Envisioning the future
Diverse Issues in Higher Education, Jan 12, 2006 by Lydia Lum
CHEMICAL ENGINEERING
Yueh-Lin "Lynn" Loo
Title: Assistant Professor of Chemical Engineering and General Dynamics Endowed Faculty Fellow, University of Texas at Austin
Education: Ph.D., M.A., Chemical Engineering, Princeton University; B.S.E., Chemical Engineering and B.S.E., Materials Science and Engineering, University of Pennsylvania
Age: 31
Dr. Lynn Loo spends much of her time envisioning the future: A TV that you can roll up and drop into a carry-on bag for a long flight. Kitchen wallpaper that can be changed with the flick of a wrist. Loo's research in the emerging field of plastic electronics could help turn those dreams into reality. Plastic electronics use organic and plastic materials to create electronic devices. Much of the work remains firmly in the world of science fiction, but practical applications aren't far away. The technology would offer advantages over current silicon-based technology because it is lighter and more flexible.
Loo credits her colleagues and administrators at the University of Texas at Austin, where she's been since 2001, with providing the necessary support, encouragement and infrastructure. "You need someone to pick you up when you're down," she says. "Sounding boards are important."
UT's atmosphere and its top-ranked chemical engineering department were two of the factors that led Loo to Texas after earning her Ph.D. from Princeton University. She worked at Bell Labs in New Jersey for a year as a researcher, but chose the academic path so she could run a research program, as well as interact with students regularly. In fall 2005, she taught an upper-division course on polymers.
At Bell Labs, she invented nanotransfer printing, an environmentally safe way of putting electric circuits on plastic.
Similar to offset printing, a rubber stamp imprints nanoscale designs onto plastic. Fast and inexpensive, it could be used to make large-area, flexible flat panel displays--like for TVs and wallpaper. Other possible applications include new medical therapies and diagnostics, such as implantable devices that would release a drug when a person's body temperature changed.
Generally, much of the research in plastic electronics so far has involved discovering polymer combinations that work. Loo, however, focuses on why certain combinations work, so other researchers can use the proper materials to make specific devices. She has published articles in the Journal of the American Chemical Society and other science and technology periodicals.

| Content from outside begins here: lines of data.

(** C1 fails on the code: a response that is valid JSON but not an object
    passes the [try] and makes [data.get] raise. With the chain answering
    the text of the empty array, [generate_issue] raises [AttributeError];
    so it does for an object whose severity is a number, on [value.strip]. *)
Theorem generate_issue_can_raise :
  Json.loads "[]" = Ok (PyList [])
  /\ fst (generate_issue Json.loads (Samples.client_answering (Ok "[]"))
            Samples.fetch_candidate MEDIUM Samples.idle)
     = Raise (AttributeError "list" "get")
  /\ fst (generate_issue Json.loads
            (Samples.client_answering
               (Ok Samples.response_with_numeric_severity))
            Samples.fetch_candidate MEDIUM Samples.idle)
     = Raise (AttributeError "int" "strip").
Proof. repeat split; vm_compute; reflexivity. Qed.

(** C3 fails on the code: the response [{"summary": "Docs lag",
    "severity": "low"}] lacks the suggestion, and the issue keeps its
    summary and its severity and takes the description as suggestion; it is
    not the local fallback issue. *)
Lemma missing_field_is_not_fallback :
  exists d issue,
    Spec.call_yields Json.loads
      (Samples.client_answering (Ok Samples.response_without_suggestion))
      (calls Samples.idle) (prompt_inputs Samples.fetch_candidate) (PyDict d)
    /\ Spec.missing_required_field d
    /\ fst (generate_issue Json.loads
              (Samples.client_answering
                 (Ok Samples.response_without_suggestion))
              Samples.fetch_candidate MEDIUM Samples.idle) = Ok issue
    /\ issue <> Spec.local_fallback_issue
                  (Samples.client_answering
                     (Ok Samples.response_without_suggestion))
                  Samples.fetch_candidate MEDIUM
    /\ DriftIssue.summary issue = PyStr "Docs lag"
    /\ DriftIssue.severity issue = LOW
    /\ DriftIssue.suggestion issue
       = PyStr "Signature of fetch changed but docs/api.md did not".
Proof.
  exists {[ "summary" := PyStr "Docs lag"; "severity" := PyStr "low" ]}.
  exists (Spec.issue_of_object
            (Samples.client_answering (Ok Samples.response_without_suggestion))
            Samples.fetch_candidate LOW
            {[ "summary" := PyStr "Docs lag"; "severity" := PyStr "low" ]}).
  split.
  { exists Samples.response_without_suggestion.
    split; [reflexivity | vm_compute; reflexivity]. }
  split; [right; right; reflexivity|].
  split; [vm_compute; reflexivity|].
  split; [|repeat split].
  intros Heq. apply (f_equal DriftIssue.severity) in Heq. discriminate Heq.
Qed.

(** C3, amended. When the response is an object that lacks a required
    field, and its severity, if given, is a string or null,
    [generate_issue] returns an issue whose fields are settled one by one:
    a missing summary and a missing suggestion both become the candidate's
    description, a missing severity becomes the fallback severity, and
    what the response does give is kept (a truthy summary or suggestion, a
    severity naming low, medium or critical, the excerpt). *)
Theorem missing_fields_default_separately
    (json_loads : string -> outcome pyobj) (self : LLMClient)
    (candidate : DriftCandidate.t) (fallback_severity : Severity)
    (p : process) (d : gmap string pyobj) (value : option string) :
  Spec.call_yields json_loads self (calls p) (prompt_inputs candidate)
    (PyDict d) ->
  Spec.missing_required_field d ->
  default PyNone (d !! "severity") = of_opt value ->
  exists issue,
    fst (generate_issue json_loads self candidate fallback_severity p)
    = Ok issue
    /\ (d !! "summary" = None ->
        DriftIssue.summary issue
        = PyStr (DriftCandidate.description candidate))
    /\ (d !! "suggestion" = None ->
        DriftIssue.suggestion issue
        = PyStr (DriftCandidate.description candidate))
    /\ (d !! "severity" = None -> DriftIssue.severity issue = fallback_severity)
    /\ (forall v, d !! "summary" = Some v -> truthy v = true ->
        DriftIssue.summary issue = v)
    /\ (forall v, d !! "suggestion" = Some v -> truthy v = true ->
        DriftIssue.suggestion issue = v)
    /\ (forall text named, d !! "severity" = Some (PyStr text) ->
        lower (strip text) = severity_value named ->
        DriftIssue.severity issue = named)
    /\ DriftIssue.documentation_snippet issue
       = default PyNone (d !! "doc_excerpt").
Proof.
  intros Hyields _ Hentry.
  rewrite (LlmFacts.generate_issue_of_object json_loads self candidate
             fallback_severity p d Hyields), Hentry.
  destruct (LlmFacts.parse_severity_optional_text value fallback_severity)
    as [severity Hparse].
  rewrite Hparse. eexists. split; [reflexivity|]. cbn.
  split; [intros ->; reflexivity|].
  split; [intros ->; reflexivity|].
  split.
  { intros Hnone. rewrite Hnone in Hentry. cbn in Hentry.
    destruct value as [text|]; [discriminate Hentry|].
    cbn in Hparse. congruence. }
  split; [intros v -> Hv; cbn; unfold py_or; now rewrite Hv|].
  split; [intros v -> Hv; cbn; unfold py_or; now rewrite Hv|].
  split; [|reflexivity].
  intros text named Hsome Hnamed. rewrite Hsome in Hentry. cbn in Hentry.
  destruct value as [text'|]; [|discriminate Hentry].
  injection Hentry as <-. cbn [of_opt] in Hparse.
  rewrite (LlmFacts.parse_severity_named text fallback_severity named Hnamed)
    in Hparse.
  congruence.
Qed.

Lemma missing_fields_default_separately_witness :
  exists d issue,
    Spec.call_yields Json.loads
      (Samples.client_answering (Ok Samples.response_without_suggestion))
      (calls Samples.idle) (prompt_inputs Samples.fetch_candidate) (PyDict d)
    /\ Spec.missing_required_field d
    /\ default PyNone (d !! "severity") = of_opt (Some "low")
    /\ fst (generate_issue Json.loads
              (Samples.client_answering
                 (Ok Samples.response_without_suggestion))
              Samples.fetch_candidate MEDIUM Samples.idle) = Ok issue
    /\ DriftIssue.suggestion issue
       = PyStr "Signature of fetch changed but docs/api.md did not"
    /\ DriftIssue.summary issue = PyStr "Docs lag"
    /\ DriftIssue.severity issue = LOW.
Proof.
  exists {[ "summary" := PyStr "Docs lag"; "severity" := PyStr "low" ]}.
  assert (Hyields :
    Spec.call_yields Json.loads
      (Samples.client_answering (Ok Samples.response_without_suggestion))
      (calls Samples.idle) (prompt_inputs Samples.fetch_candidate)
      (PyDict {[ "summary" := PyStr "Docs lag"; "severity" := PyStr "low" ]})).
  { exists Samples.response_without_suggestion.
    split; [reflexivity | vm_compute; reflexivity]. }
  assert (Hmissing : Spec.missing_required_field
            {[ "summary" := PyStr "Docs lag"; "severity" := PyStr "low" ]})
    by (right; right; reflexivity).
  destruct (missing_fields_default_separately Json.loads
              (Samples.client_answering
                 (Ok Samples.response_without_suggestion))
              Samples.fetch_candidate MEDIUM Samples.idle _ (Some "low")
              Hyields Hmissing eq_refl)
    as (issue & Hrun & _ & Hsuggestion & _ & Hsummary & _ & Hseverity & _).
  exists issue.
  split; [exact Hyields|]. split; [exact Hmissing|]. split; [reflexivity|].
  split; [exact Hrun|].
  split; [apply Hsuggestion; reflexivity|].
  split; [apply Hsummary; reflexivity|].
  apply (Hseverity "low" LOW); reflexivity.
Defined.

She tries to model herself after her father, who taught her "if you want to be treated fairly, then be lair yourself."
That mantra doesn't surprise Dr. Rick Register, Loo's dissertation advisor and a Princeton professor. As a graduate student, he says she regularly advised chemical engineering undergraduates, regardless of whether they were full-time students or simply there for the summer.
"She is always wanting to give back," Register says. "She has an unparalleled love for what she does."
Loo received a $440,000 National Science Foundation Early Career Development Award in 2004 and a Beckman Foundation Young Investigator Award last year.
Like many young professionals, Loo considers time management her main challenge as she juggles research, teaching, supervising graduate students, grant writing, student extracurricular activities and a marriage.
"It's so hard to say 'no' to things," she says. "I don't find myself sinking, but I know I'm constantly trying to catch my breath."
She became drawn to science as a child growing up in Kuala Lumpur, Malaysia. She was mesmerized even as a young girl by the refinery charts her father brought home from his job at Shell Oil. Her favorite "toys" were test tubes her father brought home from work, or "any other container where I could stir things, whether it was leaves or cut-up worms."